Has the response been positive?
The festival has followed Moore’s law. Moore’s law is a comment that George Moore made. George Moore created intel, the small chips that go into computers and he was interested in how many chips he needed to make. He noticed that the computer power had doubled every eighteen months. He noticed this in 1972, and the computer power in the world has doubled every eighteen months since then, so you can imagine it’s pretty big by now and so much that people are desperately trying to find ways to make the chips smaller, it’s an interesting law but it must stop soon. The festival has followed the same law, every eighteen months it seems to have got bigger, it’s pretty enormous now. So much so that I’m losing my Christmas trying to arrange it. Some of it will have to journey to late June.
How long does it take to organise the festival?
How long is a piece of year? It’s non-stop though occasionally I have to do things like sleep, eat, repair bits of the house, but apart from that it’s continuous. If I was sensible, it would start in October so six months.
Have you found people are eager to take part?
I’ve found the people who are eager. When it started, I would go up to people and tell them that I was doing a science festival and they would say ‘no you’re not’, they knew that the reality was that you can’t have a science festival because you can’t have science and festival in the same sentence. But you can. I’m only part of the Zeitgeist, there are many more people making science more amenable. One of the things we do is the Festival of the Spoken Nerd and this started about five years at the Cheltenham Science Festival and I sat in the audience and we laughed for an hour and a half and it was only when we got out that we went ‘hang on, that was maths!’ it was really good, fun maths.

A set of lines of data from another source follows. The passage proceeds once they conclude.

(** [rasterize], up to the frame buffer that [sendImageToPBO] copies out:
    the device when every launch of the frame runs.  The one-dimensional
    launches of a frame have [(n + 127) / 128] blocks, for [n] the
    [numVertices] and [numIndices] of a record and [frontPrims]; where one
    of them is 0 the launch is invalid, its kernel does not run (it has no
    thread here either), and the error goes to [checkCUDAError]. *)
Definition rasterize (sch : Schedules) (MVP MV : mat4 F) (MV_normal : mat3 F)
    (d : Device F) : Device F :=
  let w := width d in
  let h := height d in
  let '(m', (prims, _, _)) :=
    assembleMeshes sch MVP MV MV_normal w h (meshes_in_key_order (mesh2PrimitivesMap d))
      (mesh2PrimitivesMap d) (default [] (dev_primitives d), 0%Z, O) in
  let '(prims', frontPrims) := cullPrimitives prims (totalNumPrimitives d) in
  let framebuffer0 := cudaMemset0 (vec3_splat fzero) (dev_framebuffer d) (w * h) in
  let '(fragmentBuffer', depth', framebuffer') :=
    samplePasses sch w h frontPrims prims' (dev_fragmentBuffer d, dev_depth d, framebuffer0) in
  mkDevice w h m' (totalNumPrimitives d)
    (match dev_primitives d with Some _ => Some prims' | None => None end)
    fragmentBuffer' framebuffer' depth' (bufferViewDevPointers d).

End Frame.

(** ** Example data (single precision)

    Concrete helpers, a primitive and buffers on which the definitions are
    evaluated. *)

(** A fragment with the normal (0,0,1) and no texture, in single precision. *)
Definition facing_Fragment : Fragment binary32 :=
  mkFragment (mkvec3 fzero fzero fone) (vec2_splat fzero) None 0 0.

Definition quarter : vec3 binary32 := vec3_splat (f_lit 1 4).

(** The sample position itself, read as a barycentric triple. *)
Definition demo_barycentric : triangle binary32 -> vec2 binary32 -> vec3 binary32 :=
  fun _ pt => mkvec3 (v2x pt) (v2y pt) fzero.

(** The triples of the sample positions (0,2) and (1,0). *)
Definition demo_inBounds (b : vec3 binary32) : bool :=
  (feqb (v3x b) (f_of_int 0) && feqb (v3y b) (f_of_int 2))
  || (feqb (v3x b) (f_of_int 1) && feqb (v3y b) (f_of_int 0)).

Definition demo_getZ : vec3 binary32 -> triangle binary32 -> binary32 :=
  fun _ _ => f_of_int 2.

Definition demo_vertex (normal : vec3 binary32) : VertexOut binary32 :=
  mkVertexOut (mkvec4 fzero fzero fzero fone) (mkvec4 fzero fzero fone fone)
    normal (vec2_splat fzero) None 0 0.

Definition demo_primitive : Primitive binary32 :=
  mkPrimitive Triangle (demo_vertex (mkvec3 fzero fzero fone))
    (demo_vertex (vec3_splat fzero)) (demo_vertex (vec3_splat fzero)) false.

Definition demo_offset : vec2 binary32 := vec2_splat fzero.

(** A 3x1 image at the start of a pass. *)
Definition demo_state : RasterState binary32 :=
  mkRasterState [INT_MAX; INT_MAX; INT_MAX] [zero_Fragment; zero_Fragment; zero_Fragment].

(** A box inside the 3x1 image: the pixels (0,0) and (1,0). *)
Definition demo_getAABB_clamped : triangle binary32 -> Z -> Z -> AABB :=
  fun _ _ _ => mkAABB 0 2 0 1.

Definition demo_framebuffer : list (vec3 binary32) :=
  [vec3_splat fzero; vec3_splat fzero; vec3_splat fzero].

(** A mesh primitive of one triangle whose second vertex faces away. *)
Definition demo_devBufPointers : PrimitiveDevBufPointers binary32 :=
  mkPrimitiveDevBufPointers TINYGLTF_MODE_TRIANGLES 1 3 3 Triangle [0; 1; 2]
    [] [] [] None 0 0
    [ demo_vertex (mkvec3 fzero fzero fone);
      demo_vertex (mkvec3 fzero fzero (f_of_int (-1)));
      demo_vertex (mkvec3 fzero fzero fone) ].

(** Exact arithmetic: a mesh primitive whose vertices lie at the depths 1,
    2 and 4 with the texture coordinates (1,0), (0,1), (1,1), the identity
    as every matrix, and a sample point inside the triangle. *)
Definition exact_devBufPointers : PrimitiveDevBufPointers R :=
  mkPrimitiveDevBufPointers TINYGLTF_MODE_TRIANGLES 1 3 3 Triangle [0; 1; 2]
    [mkvec3 0%R 0%R 1%R; mkvec3 0%R 0%R 2%R; mkvec3 0%R 0%R 4%R]
    [mkvec3 0%R 0%R 1%R; mkvec3 0%R 0%R 1%R; mkvec3 0%R 0%R 1%R]
    [mkvec2 1%R 0%R; mkvec2 0%R 1%R; mkvec2 1%R 1%R]
    None 0 0 [zero_VertexOut; zero_VertexOut; zero_VertexOut].

Definition exact_identity4 : mat4 R :=
  mkmat4 (mkvec4 1%R 0%R 0%R 0%R) (mkvec4 0%R 1%R 0%R 0%R)
         (mkvec4 0%R 0%R 1%R 0%R) (mkvec4 0%R 0%R 0%R 1%R).

Definition exact_identity3 : mat3 R :=
  mkmat3 (mkvec3 1%R 0%R 0%R) (mkvec3 0%R 1%R 0%R) (mkvec3 0%R 0%R 1%R).

Definition exact_coords : vec3 R := mkvec3 (1 / 2)%R (1 / 4)%R (1 / 4)%R.

(** A scene of one node with one mesh that holds one primitive in line
    mode with the two indices 0 and 1, and the device after
    [rasterizeInit] for a 2x2 image. *)
Definition demo_identity4 : mat4 binary32 :=
  mkmat4 (mkvec4 fone fzero fzero fzero) (mkvec4 fzero fone fzero fzero)
         (mkvec4 fzero fzero fone fzero) (mkvec4 fzero fzero fzero fone).

Definition demo_identity3 : mat3 binary32 :=
  mkmat3 (mkvec3 fone fzero fzero) (mkvec3 fzero fone fzero) (mkvec3 fzero fzero fone).

Definition demo_line_primitive : GltfPrimitive binary32 :=
  mkGltfPrimitive "accessor_indices" 2 [0; 1] TINYGLTF_MODE_LINE 2
    [mkvec3 fzero fzero fone; mkvec3 fone fzero fone]
    [mkvec3 fzero fzero fone; mkvec3 fzero fzero fone]
    [vec2_splat fzero; vec2_splat fone]
    None.

Definition demo_line_scene : Scene binary32 :=
  mkScene [mkBufferView "bufferView_indices" 34963 [0; 0; 1; 0]]
    [mkNodeVisit demo_identity4 demo_identity3 [mkMesh "line" [demo_line_primitive]]].

Definition demo_device : Device binary32 :=
  rasterizeInit 0 2 2 (mkDevice 0 0 ∅ 0 None [] [] [] ∅).

(** The same mesh followed by a primitive without indices and a further
    primitive. *)
Definition demo_no_indices : GltfPrimitive binary32 :=
  mkGltfPrimitive "" 0 [] TINYGLTF_MODE_TRIANGLES 0 [] [] [] None.

Definition demo_broken_scene : Scene binary32 :=
  mkScene [mkBufferView "bufferView_indices" 34963 [0; 0; 1; 0]]
    [mkNodeVisit demo_identity4 demo_identity3
       [mkMesh "line" [demo_line_primitive; demo_no_indices; demo_line_primitive]]].

Definition demo_setup :=
  rasterizeSetBuffers (demo_vertex (vec3_splat fzero)) demo_primitive Triangle 0.

(** A frame on the device the set-up leaves for the line scene. *)
Definition demo_frame (d : Device binary32) : Device binary32 :=
  rasterize demo_getAABB_clamped demo_barycentric demo_inBounds demo_getZ source_config
    (mkSchedules (fun _ => []) (fun _ _ => []))
    demo_identity4 demo_identity4 demo_identity3 d.

(** Two samples per axis on a 1x1 image: the primitive covers the pixel at
    the sample positions whose x offset is below 0.25, that is in the
    passes (0,0) and (0,1), and not in the passes (1,0) and (1,1). *)
Definition supersampling_config : Config := mkConfig true true true 2.

Definition edge_getAABB : triangle binary32 -> Z -> Z -> AABB :=
  fun _ _ _ => mkAABB 0 1 0 1.

Definition edge_barycentric : triangle binary32 -> vec2 binary32 -> vec3 binary32 :=
  fun _ pt => mkvec3 fone (v2x pt) fzero.

Definition edge_inBounds (b : vec3 binary32) : bool := fltb (v3y b) (f_lit 1 4).

Definition edge_pass (i j : Z) (st : list (Fragment binary32) * list Z * list (vec3 binary32))
    : list (Fragment binary32) * list Z * list (vec3 binary32) :=
  fst (samplePass edge_getAABB edge_barycentric edge_inBounds demo_getZ
         supersampling_config [] 1 1 1 [demo_primitive] i j
         (fst (fst st)) (snd (fst st)) (snd st)).

Definition edge_start : list (Fragment binary32) * list Z * list (vec3 binary32) :=
  ([zero_Fragment], [0], [vec3_splat fzero]).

That’s something I’ve never heard before, good fun maths! People who don’t understand something tend not to like it, what would you say to the people that don’t like science because they were never any good at it?

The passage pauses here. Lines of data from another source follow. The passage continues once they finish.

(** * Loot tables: weighted rolling, value ranges and the function pipeline

    A shallow embedding of package [loot] (table model, [RollValue],
    [rollEntry], the enchantment and potion registries and the helpers
    that apply functions to a stack), with the properties of its
    specification stated and proved over it. *)

From Stdlib Require Import ZArith List String Ascii Bool Lia.
Import ListNotations.
Local Open Scope string_scope.
Local Open Scope list_scope.
Local Open Scope Z_scope.

(* ===================================================================== *)
(** ** Go's [int]                                                         *)
(* ===================================================================== *)

(** [int] is a 64-bit two's complement integer.  It is carried as a [Z];
    every addition and subtraction of the source is followed by [wrap]. *)
Module GoInt.

Definition maxInt : Z := 9223372036854775807.
Definition minInt : Z := -9223372036854775808.

Definition wrap (z : Z) : Z := (z + 9223372036854775808) mod 18446744073709551616 - 9223372036854775808.

Definition inRange (z : Z) : Prop := minInt <= z <= maxInt.

End GoInt.
Import GoInt.

(* ===================================================================== *)
(** ** The shared random source and the effect monad                      *)
(* ===================================================================== *)

(** The process-wide generator of [math/rand].  [raw] is the sequence of
    numbers the generator will hand out, [pos] the number of draws already
    made.  [asked] is ghost state: the bounds passed to [rand.Intn] so far,
    oldest first, which records in what order the program drew. *)
Record Source : Type := mkSource {
  raw : nat -> Z;
  pos : nat;
  asked : list Z
}.

(** A computation reads and advances the source, or panics ([None]). *)
Definition M (A : Type) : Type := Source -> option (A * Source).

Definition ret {A} (a : A) : M A := fun g => Some (a, g).

Definition bind {A B} (m : M A) (k : A -> M B) : M B :=
  fun g => match m g with
           | Some (a, g') => k a g'
           | None => None
           end.

Definition panic {A} : M A := fun _ => None.

Notation "x <- m ;; k" := (bind m (fun x => k))
  (at level 61, m at next level, right associativity).

(** [rand.Intn(n)]: a number in [[0, n)]; it panics when [n <= 0]. *)
Definition Intn (n : Z) : M Z :=
  fun g => if n <=? 0 then None
           else Some (raw g (pos g) mod n,
                      mkSource (raw g) (S (pos g)) (asked g ++ [n])).

(* ===================================================================== *)
(** ** Data model                                                         *)
(* ===================================================================== *)

Record Value : Type := mkValue { Min : Z; Max : Z }.

Record EnchantConfig : Type := mkEnchantConfig {
  ec_ID : string;
  ec_Level : Value
}.

Record Function : Type := mkFunction {
  fn_Function : string;
  fn_Count : Value;
  fn_Levels : Value;
  fn_ID : string;
  fn_Enchants : list EnchantConfig
}.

If you aren’t good at science, you are probably dead. Science is the fabric of life, everything that you know is built by science, and everything that is broken needs your knowledge of science to fix it again. When you cook you’re doing chemistry, when you’re washing up you’re doing physics, when you go to bed you’re doing psychology, when you buy things you’re doing maths. Science comes from the Latin word scire which means ‘to know’. If you put stuff in front of people and it is fun, they will have fun and they won’t think it’s science because they’re having fun. We do science by stealth.